# [WORK INSTRUCTIONS]
Locate every line in the material below that has the word "done". Copy each of those lines.

# [SUPPLIED ENTRIES]
▼
#[export, refine] Instance epoll_aio_spec : AioSpec epoll_aio := {
  aio_abs := epoll_abs; aio_ok := epoll_ok; aio_fd fd := 0 <= fd < MAX_POLL_FDS }.
Proof.
  - intros a fd f Ha Hr. by apply epoll_watch_inv.
  - intros a fd f Ha Hr Hw. apply (watches_status a fd Ha) in Hw. cbn. rewrite (epoll_unwatch_cases a fd f Ha Hr), (proj2 (Z.eqb_neq _ _) Hw). by eexists.
  - intros a fd f a' b Ha Hr Hu. by apply epoll_unwatch_inv.
  - intros a0 a1 rs ws a' r w H0 H1 Hw. cbn in Hw. unfold epoll_wait_ready in Hw. injection Hw as <- <- <-. split; [done|]. split; [done|].
    assert (Hel : forall bit (fds : gset Z) fd, fd ∈ (fst <$> filter (fun x => fst x ∈ fds /\ Z.land (snd x) bit <> 0) (map_to_list (interest a1))) <->
      fd ∈ fds /\ status_of a1 fd <> 0 /\ Z.land (epoll_events (status_of a1 fd)) bit <> 0).
    { intros bit fds fd. rewrite list_elem_of_fmap. pose proof (eo_interest _ H1 fd) as Hi. split.
      - intros ([x ev] & -> & Hx). apply list_elem_of_filter in Hx as [[Hf He] Hin]. apply elem_of_map_to_list in Hin. cbn in *. rewrite Hi in Hin.
        destruct (Z.eqb_spec (status_of a1 x) 0); [done|]. injection Hin as <-. done.
      - intros (Hf & Hs & He). exists (fd, epoll_events (status_of a1 fd)). split; [done|]. apply list_elem_of_filter. split; [done|]. apply elem_of_map_to_list.
        rewrite Hi. by rewrite (proj2 (Z.eqb_neq _ _) Hs). }
    assert (Hnz : forall fd b, Z.land (status_of a1 fd) b <> 0 -> status_of a1 fd <> 0) by (intros fd b Hb E; by rewrite E in Hb).
    split_and!; intros fd; rewrite Hel; cbn; rewrite !elem_of_status; destruct (events_land _ (eo_status _ H1 fd)) as [E1 E16].
    + rewrite E1. tauto.
    + rewrite E16. tauto.
    + rewrite E1. intros _ Hb Hrs. split_and!; [done|by eapply Hnz|done].
    + rewrite E16. intros _ Hb Hws. split_and!; [done|by eapply Hnz|done].
Defined.

(** [CB_MASK] clears the two bits it should keep: nothing is ever watched. *)
Lemma epoll_never_watched a fd f : epoll_ok a -> epoll_is_watched a fd f = false.
Proof. intros Ha. unfold epoll_is_watched. destruct (eo_status _ Ha fd) as [->|[->|[->| ->]]]; by destruct f. Qed.

(** Giving up a descriptor that is not watched ends the program; with [SelectAIO] it does
    nothing. *)
Lemma epoll_unwatch_aborts a fd f : epoll_ok a -> 0 <= fd < MAX_POLL_FDS -> ~ watches (epoll_abs a) fd -> epoll_unwatch_fd a fd f = None.
Proof.
  intros Ha Hr Hw. rewrite (epoll_unwatch_cases a fd f Ha Hr). rewrite (watches_status a fd Ha) in Hw. destruct (Z.eqb_spec (status_of a fd) 0); [done|]. by destruct Hw.
Qed.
▲
# [RESULT OF THIS TASK]
  - intros a0 a1 rs ws a' r w H0 H1 Hw. cbn in Hw. unfold epoll_wait_ready in Hw. injection Hw as <- <- <-. split; [done|]. split; [done|].
        destruct (Z.eqb_spec (status_of a1 x) 0); [done|]. injection Hin as <-. done.
      - intros (Hf & Hs & He). exists (fd, epoll_events (status_of a1 fd)). split; [done|]. apply list_elem_of_filter. split; [done|]. apply elem_of_map_to_list.
    + rewrite E1. intros _ Hb Hrs. split_and!; [done|by eapply Hnz|done].
    + rewrite E16. intros _ Hb Hws. split_and!; [done|by eapply Hnz|done].
  intros Ha Hr Hw. rewrite (epoll_unwatch_cases a fd f Ha Hr). rewrite (watches_status a fd Ha) in Hw. destruct (Z.eqb_spec (status_of a fd) 0); [done|]. by destruct Hw.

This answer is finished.